◆ Records:
(** * Guild Bank bot: extraction and canonicalisation core

    A shallow embedding of the text parsers ([bot/utils/parsing.py]), the
    preview renderer ([bot/utils/formatting.py]), the OCR word-stream
    segmenter and colour classifier ([bot/services/ocr_service.py]), the
    two-pass OCR pipeline of [bot/cogs/ocr_listener.py], the message
    chunkers, the key normalisation and the donation and priority tables
    of [bot/services/sheets_service.py], the audit display of
    [bot/cogs/audit.py] and the review modal of [bot/ui/views.py],
    followed by the properties established about them.

    Conventions of the embedding.
    - A Python [str] is a list of Unicode code points ([N]).  String
      literals of the source that are plain ASCII are written with [lit];
      the few other characters get a named code point.
    - The character database ([isspace], [isdigit], [isdecimal], [\w],
      [lower], [title]) follows CPython 3.11 on U+0000..U+00FF; white space
      is listed for the whole code space.  Code points above U+00FF other
      than white space are treated as caseless symbols that are neither
      digits nor word characters, which is what the symbols printed by the
      program (coloured circles, bullet) are.  Text in other scripts is
      outside the model.
    - A Python exception is a [Raise] result; [None] is [None] of [option].
    - Floating point hue, saturation and value are idealised as rationals. *)

From Stdlib Require Import String Ascii List NArith ZArith QArith Bool Lia.
Import ListNotations.
Open Scope N_scope.

(* ------------------------------------------------------------------ *)
(** * Python strings and builtins *)

Module Py.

◆ Task to carry out: I need each line from the listing where the word "characters" occurs.

◆ Your response:
      the few other characters get a named code point.
      digits nor word characters, which is what the symbols printed by the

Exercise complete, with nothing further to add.